WHAT IS EXPECTED - Using the data beneath this instruction, retype only the lines from the one that contains "(** The wiring" down to the one that contains "unfold instance_after.", both included, exactly as they appear.

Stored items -

>>>>>

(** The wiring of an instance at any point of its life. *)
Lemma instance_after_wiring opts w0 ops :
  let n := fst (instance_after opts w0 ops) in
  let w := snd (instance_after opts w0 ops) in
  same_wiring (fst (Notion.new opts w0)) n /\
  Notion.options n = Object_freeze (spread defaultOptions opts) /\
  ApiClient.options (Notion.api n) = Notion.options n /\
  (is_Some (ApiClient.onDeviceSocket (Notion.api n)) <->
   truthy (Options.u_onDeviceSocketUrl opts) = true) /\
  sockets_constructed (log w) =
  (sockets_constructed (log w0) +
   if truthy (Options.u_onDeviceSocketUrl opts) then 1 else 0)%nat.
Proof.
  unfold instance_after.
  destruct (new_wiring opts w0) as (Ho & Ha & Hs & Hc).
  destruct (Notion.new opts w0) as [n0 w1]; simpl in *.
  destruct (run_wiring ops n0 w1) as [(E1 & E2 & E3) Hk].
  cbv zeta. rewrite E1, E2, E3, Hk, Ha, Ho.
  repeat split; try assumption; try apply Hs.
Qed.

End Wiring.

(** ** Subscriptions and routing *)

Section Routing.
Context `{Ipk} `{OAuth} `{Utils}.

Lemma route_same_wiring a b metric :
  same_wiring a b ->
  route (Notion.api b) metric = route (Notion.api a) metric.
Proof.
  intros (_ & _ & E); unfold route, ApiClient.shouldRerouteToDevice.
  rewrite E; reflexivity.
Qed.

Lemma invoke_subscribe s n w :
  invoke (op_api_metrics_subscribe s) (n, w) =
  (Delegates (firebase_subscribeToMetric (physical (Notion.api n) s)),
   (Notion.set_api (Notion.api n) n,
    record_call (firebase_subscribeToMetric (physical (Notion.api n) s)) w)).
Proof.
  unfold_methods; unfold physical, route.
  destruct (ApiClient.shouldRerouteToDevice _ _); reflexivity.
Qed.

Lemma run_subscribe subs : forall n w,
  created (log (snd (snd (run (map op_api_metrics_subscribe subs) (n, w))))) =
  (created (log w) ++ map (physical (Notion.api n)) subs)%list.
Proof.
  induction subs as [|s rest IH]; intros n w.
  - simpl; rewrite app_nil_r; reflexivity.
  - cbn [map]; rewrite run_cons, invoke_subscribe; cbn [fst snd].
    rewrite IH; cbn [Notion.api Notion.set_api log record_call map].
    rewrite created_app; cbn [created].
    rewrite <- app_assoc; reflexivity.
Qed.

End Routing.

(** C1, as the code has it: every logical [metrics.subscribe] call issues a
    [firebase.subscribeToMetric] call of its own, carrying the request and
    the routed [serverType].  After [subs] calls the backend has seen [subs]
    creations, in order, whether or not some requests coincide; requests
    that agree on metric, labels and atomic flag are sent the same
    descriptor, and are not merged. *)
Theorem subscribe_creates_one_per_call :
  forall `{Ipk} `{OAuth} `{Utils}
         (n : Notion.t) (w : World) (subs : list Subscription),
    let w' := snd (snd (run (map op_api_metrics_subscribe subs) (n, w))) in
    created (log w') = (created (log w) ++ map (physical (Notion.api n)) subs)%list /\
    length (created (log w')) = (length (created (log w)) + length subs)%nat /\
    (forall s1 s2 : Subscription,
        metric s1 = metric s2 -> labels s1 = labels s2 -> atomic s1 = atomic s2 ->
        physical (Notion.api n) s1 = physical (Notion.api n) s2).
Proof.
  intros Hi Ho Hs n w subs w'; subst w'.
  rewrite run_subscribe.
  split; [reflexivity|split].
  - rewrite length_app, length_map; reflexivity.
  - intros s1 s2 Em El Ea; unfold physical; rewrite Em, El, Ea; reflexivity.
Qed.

<<<<<
>>>>>

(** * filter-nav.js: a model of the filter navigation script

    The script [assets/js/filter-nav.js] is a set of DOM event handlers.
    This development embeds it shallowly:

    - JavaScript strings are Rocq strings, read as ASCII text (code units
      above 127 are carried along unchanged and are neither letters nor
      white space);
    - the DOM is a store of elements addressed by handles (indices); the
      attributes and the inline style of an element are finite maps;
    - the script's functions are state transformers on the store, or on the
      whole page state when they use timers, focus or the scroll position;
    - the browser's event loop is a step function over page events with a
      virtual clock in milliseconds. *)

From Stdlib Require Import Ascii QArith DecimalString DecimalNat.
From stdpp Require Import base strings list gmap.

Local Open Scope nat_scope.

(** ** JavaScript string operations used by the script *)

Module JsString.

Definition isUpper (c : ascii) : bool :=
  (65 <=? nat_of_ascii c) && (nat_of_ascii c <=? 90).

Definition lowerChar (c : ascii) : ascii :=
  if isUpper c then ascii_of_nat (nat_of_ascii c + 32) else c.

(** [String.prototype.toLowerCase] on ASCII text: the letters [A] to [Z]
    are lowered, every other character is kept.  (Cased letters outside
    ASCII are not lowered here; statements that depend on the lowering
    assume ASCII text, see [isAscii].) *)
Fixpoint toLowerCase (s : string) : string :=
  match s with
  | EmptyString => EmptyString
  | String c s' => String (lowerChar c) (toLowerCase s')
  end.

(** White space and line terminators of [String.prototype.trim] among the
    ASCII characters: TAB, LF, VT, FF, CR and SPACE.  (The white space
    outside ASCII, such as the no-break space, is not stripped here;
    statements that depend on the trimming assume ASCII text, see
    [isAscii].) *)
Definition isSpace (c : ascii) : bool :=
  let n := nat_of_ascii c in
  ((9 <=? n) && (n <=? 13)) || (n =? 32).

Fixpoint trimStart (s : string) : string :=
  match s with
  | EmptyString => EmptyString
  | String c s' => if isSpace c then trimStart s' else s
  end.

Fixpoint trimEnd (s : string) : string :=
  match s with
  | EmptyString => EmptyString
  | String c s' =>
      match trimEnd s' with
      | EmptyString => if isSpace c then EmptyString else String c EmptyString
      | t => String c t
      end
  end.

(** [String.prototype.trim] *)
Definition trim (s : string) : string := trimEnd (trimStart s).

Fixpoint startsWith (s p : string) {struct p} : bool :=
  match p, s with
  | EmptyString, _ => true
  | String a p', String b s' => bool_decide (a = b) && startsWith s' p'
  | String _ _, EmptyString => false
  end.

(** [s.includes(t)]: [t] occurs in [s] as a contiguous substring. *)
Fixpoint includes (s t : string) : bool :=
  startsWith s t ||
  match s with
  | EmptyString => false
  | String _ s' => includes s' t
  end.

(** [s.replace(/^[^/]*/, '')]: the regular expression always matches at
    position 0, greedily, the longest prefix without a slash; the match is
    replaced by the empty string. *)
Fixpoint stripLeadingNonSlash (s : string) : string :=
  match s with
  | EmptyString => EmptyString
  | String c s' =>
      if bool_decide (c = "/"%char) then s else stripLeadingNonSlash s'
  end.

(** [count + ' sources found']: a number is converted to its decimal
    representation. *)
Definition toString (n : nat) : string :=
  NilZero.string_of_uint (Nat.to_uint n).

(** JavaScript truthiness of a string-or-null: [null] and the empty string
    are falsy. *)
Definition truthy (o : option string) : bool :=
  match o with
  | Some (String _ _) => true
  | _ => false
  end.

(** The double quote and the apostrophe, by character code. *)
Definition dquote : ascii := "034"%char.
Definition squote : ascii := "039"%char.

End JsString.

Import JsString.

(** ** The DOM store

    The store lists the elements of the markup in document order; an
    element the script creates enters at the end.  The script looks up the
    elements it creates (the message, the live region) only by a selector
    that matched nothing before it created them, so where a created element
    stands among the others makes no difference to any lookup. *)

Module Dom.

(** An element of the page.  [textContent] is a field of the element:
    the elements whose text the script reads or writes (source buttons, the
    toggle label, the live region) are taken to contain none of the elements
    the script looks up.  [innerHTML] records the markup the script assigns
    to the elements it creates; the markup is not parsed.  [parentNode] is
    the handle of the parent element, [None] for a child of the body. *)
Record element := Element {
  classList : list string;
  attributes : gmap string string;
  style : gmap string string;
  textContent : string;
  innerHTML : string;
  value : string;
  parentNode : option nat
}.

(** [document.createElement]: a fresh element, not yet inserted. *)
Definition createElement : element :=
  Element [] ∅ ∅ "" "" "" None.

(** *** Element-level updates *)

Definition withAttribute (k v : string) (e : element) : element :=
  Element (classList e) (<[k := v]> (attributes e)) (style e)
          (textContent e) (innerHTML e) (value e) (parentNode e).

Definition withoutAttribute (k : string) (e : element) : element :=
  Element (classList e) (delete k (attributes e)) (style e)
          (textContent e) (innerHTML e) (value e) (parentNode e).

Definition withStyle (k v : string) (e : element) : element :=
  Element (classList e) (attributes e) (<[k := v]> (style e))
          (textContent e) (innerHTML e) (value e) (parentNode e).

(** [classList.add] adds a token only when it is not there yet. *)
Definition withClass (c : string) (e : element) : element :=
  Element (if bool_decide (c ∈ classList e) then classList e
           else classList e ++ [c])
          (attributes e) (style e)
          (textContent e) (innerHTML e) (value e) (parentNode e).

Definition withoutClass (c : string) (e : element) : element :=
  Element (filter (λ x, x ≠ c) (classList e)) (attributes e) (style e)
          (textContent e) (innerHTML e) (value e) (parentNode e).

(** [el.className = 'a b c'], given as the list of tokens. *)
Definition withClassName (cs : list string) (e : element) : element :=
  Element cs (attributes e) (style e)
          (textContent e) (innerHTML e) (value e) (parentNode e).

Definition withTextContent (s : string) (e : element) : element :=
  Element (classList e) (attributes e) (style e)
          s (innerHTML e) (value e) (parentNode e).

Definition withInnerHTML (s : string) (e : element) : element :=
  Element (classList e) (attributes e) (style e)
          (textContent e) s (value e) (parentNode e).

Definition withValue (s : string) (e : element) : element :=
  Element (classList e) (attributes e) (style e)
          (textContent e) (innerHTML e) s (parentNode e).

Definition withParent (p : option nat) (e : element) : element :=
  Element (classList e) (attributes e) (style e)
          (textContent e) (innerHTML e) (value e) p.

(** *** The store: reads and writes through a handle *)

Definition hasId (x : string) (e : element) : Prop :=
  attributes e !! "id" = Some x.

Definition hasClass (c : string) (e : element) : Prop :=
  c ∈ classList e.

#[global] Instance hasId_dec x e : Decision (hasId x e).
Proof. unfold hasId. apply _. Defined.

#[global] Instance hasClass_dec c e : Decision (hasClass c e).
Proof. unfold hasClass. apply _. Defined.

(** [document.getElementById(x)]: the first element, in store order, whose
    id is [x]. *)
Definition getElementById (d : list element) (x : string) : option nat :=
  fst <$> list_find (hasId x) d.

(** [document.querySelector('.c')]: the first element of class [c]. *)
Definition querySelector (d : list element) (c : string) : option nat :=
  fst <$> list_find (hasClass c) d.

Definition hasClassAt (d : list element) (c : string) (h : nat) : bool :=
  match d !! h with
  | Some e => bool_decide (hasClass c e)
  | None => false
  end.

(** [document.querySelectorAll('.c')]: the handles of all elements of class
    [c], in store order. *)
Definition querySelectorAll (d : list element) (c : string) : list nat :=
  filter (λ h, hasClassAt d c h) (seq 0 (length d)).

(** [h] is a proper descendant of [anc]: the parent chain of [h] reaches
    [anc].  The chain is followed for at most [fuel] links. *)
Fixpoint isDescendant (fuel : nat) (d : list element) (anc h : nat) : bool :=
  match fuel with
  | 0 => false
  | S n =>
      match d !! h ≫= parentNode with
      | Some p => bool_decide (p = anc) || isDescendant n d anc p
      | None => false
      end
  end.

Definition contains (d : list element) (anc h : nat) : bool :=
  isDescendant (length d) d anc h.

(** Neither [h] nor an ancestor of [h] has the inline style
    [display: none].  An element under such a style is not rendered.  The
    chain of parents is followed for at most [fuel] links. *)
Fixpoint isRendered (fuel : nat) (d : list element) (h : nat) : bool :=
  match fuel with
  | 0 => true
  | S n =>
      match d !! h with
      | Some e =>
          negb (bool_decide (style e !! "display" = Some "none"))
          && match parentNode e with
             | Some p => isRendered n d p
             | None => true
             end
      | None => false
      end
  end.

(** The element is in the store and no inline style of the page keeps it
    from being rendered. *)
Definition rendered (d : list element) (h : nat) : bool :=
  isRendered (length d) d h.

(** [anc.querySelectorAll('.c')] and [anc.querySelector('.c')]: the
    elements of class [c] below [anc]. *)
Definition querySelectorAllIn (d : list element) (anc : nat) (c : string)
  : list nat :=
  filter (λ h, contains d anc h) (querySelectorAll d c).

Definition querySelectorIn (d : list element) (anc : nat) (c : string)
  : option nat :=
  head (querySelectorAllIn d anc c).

<<<<<
>>>>>

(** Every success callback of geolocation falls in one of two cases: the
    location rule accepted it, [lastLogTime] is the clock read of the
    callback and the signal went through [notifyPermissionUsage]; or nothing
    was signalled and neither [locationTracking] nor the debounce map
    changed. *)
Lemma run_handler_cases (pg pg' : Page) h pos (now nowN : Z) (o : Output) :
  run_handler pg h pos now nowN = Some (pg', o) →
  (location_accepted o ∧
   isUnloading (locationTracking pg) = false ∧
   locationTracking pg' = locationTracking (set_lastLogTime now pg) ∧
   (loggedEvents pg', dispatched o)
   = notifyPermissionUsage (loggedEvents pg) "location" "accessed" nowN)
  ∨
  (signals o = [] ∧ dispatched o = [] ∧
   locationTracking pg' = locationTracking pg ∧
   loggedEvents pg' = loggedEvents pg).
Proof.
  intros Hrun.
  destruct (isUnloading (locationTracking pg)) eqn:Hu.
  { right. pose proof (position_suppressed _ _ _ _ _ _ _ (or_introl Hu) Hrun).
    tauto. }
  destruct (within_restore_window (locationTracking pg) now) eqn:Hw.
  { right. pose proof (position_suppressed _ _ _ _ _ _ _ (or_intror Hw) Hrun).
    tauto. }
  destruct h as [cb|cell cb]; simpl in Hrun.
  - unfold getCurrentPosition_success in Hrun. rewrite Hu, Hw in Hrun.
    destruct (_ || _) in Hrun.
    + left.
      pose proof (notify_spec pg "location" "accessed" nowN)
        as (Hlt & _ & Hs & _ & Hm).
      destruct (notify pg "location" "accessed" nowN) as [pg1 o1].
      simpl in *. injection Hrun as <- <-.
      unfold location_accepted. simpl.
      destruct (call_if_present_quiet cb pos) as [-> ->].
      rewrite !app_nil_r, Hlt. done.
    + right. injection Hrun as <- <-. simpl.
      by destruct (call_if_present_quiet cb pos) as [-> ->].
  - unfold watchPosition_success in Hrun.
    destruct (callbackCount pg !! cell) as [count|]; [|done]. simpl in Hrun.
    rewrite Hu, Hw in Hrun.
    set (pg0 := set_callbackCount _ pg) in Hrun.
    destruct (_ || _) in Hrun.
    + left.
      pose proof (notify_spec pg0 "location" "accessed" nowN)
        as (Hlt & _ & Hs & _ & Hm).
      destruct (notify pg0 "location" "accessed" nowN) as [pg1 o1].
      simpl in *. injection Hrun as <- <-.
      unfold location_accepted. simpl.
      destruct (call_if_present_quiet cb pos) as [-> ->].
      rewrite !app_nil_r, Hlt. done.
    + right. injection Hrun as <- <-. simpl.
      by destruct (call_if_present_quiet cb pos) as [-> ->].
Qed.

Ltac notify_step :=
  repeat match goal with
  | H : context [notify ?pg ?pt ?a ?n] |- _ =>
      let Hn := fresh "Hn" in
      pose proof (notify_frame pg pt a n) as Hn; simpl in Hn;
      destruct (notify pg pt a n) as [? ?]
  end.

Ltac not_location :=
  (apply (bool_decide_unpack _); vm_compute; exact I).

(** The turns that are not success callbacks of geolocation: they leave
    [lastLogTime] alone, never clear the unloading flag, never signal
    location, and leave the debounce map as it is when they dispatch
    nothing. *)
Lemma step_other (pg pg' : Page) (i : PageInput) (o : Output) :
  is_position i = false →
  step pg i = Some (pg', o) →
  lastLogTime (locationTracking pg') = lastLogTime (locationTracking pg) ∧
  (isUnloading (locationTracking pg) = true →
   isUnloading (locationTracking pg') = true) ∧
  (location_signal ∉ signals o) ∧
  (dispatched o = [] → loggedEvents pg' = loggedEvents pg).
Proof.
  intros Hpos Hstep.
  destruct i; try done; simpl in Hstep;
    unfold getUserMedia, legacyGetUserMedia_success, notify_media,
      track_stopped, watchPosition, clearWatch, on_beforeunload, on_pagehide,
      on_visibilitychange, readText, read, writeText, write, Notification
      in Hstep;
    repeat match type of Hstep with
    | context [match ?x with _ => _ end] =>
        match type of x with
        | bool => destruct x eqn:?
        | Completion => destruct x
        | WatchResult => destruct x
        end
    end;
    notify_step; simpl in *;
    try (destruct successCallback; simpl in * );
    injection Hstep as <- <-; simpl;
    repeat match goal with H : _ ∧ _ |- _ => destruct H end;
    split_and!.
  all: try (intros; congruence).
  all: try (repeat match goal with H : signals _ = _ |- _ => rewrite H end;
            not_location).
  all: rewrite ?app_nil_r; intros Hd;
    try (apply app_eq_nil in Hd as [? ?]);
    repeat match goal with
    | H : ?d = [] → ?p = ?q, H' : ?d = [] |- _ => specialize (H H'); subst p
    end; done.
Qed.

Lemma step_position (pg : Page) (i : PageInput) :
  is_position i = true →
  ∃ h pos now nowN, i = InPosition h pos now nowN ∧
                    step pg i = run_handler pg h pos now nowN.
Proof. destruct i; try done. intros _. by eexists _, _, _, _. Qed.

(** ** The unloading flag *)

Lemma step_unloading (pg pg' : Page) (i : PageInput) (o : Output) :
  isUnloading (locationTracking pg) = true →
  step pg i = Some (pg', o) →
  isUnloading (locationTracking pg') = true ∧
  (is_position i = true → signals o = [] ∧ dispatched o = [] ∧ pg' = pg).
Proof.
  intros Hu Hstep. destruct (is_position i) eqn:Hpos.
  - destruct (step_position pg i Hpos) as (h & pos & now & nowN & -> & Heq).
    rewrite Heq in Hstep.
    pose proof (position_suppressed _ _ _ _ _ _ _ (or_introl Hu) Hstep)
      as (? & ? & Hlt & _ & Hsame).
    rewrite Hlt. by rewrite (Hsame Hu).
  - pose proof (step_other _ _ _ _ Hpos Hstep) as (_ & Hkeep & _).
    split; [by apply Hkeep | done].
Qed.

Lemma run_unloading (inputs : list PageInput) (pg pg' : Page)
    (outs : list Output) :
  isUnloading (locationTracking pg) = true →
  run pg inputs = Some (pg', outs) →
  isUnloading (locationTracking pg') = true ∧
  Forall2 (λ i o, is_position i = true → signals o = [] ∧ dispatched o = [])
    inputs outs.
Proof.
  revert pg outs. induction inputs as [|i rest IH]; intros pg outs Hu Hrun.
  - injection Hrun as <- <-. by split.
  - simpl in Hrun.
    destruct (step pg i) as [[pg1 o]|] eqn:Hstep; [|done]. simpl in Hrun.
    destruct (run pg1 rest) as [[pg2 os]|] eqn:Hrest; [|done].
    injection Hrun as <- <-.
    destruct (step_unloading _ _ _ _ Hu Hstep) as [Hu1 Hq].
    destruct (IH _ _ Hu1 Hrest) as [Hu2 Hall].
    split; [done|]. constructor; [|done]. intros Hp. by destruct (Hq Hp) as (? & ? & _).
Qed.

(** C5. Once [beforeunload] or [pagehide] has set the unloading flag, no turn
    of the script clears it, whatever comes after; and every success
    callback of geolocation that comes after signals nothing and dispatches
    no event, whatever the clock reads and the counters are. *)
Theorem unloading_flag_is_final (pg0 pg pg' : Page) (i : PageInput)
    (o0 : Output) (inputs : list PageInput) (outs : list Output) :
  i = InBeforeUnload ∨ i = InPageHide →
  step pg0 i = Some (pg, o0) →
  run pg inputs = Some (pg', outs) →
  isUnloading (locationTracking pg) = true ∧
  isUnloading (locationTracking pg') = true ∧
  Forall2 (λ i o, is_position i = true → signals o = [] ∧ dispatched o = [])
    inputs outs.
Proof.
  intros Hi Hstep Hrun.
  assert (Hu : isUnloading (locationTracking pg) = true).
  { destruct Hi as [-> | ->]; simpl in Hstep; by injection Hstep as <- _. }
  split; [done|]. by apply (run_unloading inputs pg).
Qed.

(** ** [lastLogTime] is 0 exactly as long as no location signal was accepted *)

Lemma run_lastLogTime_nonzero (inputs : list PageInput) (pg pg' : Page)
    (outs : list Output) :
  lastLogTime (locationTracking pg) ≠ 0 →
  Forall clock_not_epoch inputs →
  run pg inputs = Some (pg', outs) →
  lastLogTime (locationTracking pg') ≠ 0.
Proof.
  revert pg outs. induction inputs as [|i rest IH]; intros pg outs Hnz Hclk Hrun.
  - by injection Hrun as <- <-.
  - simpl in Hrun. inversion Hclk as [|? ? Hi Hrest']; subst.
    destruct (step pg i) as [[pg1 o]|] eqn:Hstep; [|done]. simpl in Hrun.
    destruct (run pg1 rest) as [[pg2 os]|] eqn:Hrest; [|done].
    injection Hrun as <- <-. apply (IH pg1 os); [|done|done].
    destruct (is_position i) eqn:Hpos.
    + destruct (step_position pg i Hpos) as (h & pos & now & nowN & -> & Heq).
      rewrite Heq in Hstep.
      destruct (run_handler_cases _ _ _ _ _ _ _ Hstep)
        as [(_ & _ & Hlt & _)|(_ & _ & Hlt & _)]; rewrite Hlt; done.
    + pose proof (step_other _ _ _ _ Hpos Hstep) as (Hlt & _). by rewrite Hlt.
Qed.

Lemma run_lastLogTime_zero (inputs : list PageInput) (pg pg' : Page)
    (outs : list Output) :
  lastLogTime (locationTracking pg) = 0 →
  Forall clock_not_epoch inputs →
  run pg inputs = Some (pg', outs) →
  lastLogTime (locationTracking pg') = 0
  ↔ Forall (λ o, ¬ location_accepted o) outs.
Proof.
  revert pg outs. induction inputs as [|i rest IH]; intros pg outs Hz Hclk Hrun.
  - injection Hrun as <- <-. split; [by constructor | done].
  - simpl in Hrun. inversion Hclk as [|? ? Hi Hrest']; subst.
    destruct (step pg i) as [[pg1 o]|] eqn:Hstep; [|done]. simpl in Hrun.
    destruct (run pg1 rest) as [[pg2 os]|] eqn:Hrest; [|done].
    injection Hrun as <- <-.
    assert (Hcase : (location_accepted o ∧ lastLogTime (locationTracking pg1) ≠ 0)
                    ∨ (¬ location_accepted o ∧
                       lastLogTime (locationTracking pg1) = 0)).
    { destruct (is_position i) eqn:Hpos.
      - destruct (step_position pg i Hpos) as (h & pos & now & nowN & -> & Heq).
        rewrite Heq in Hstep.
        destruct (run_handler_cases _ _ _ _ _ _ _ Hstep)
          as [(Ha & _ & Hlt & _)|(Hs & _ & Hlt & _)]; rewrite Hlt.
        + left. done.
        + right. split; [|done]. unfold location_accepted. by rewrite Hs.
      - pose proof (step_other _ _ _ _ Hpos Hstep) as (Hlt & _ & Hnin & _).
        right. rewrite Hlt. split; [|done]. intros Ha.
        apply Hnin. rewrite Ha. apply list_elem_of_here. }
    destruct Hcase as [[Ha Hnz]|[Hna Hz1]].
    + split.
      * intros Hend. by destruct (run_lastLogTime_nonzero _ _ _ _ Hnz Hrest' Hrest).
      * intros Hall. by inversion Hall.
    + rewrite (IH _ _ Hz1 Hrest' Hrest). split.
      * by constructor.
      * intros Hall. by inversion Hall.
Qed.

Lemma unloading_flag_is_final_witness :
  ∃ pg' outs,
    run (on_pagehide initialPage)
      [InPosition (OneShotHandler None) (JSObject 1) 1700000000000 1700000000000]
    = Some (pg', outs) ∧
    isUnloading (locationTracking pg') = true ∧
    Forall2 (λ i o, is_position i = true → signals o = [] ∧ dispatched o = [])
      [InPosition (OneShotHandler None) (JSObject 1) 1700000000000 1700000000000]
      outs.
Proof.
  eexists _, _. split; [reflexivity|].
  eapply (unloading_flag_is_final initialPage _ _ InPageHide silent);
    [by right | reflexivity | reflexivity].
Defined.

<<<<<

SOLUTION TO THIS EXERCISE -
(** The wiring of an instance at any point of its life. *)
Lemma instance_after_wiring opts w0 ops :
  let n := fst (instance_after opts w0 ops) in
  let w := snd (instance_after opts w0 ops) in
  same_wiring (fst (Notion.new opts w0)) n /\
  Notion.options n = Object_freeze (spread defaultOptions opts) /\
  ApiClient.options (Notion.api n) = Notion.options n /\
  (is_Some (ApiClient.onDeviceSocket (Notion.api n)) <->
   truthy (Options.u_onDeviceSocketUrl opts) = true) /\
  sockets_constructed (log w) =
  (sockets_constructed (log w0) +
   if truthy (Options.u_onDeviceSocketUrl opts) then 1 else 0)%nat.
Proof.
  unfold instance_after.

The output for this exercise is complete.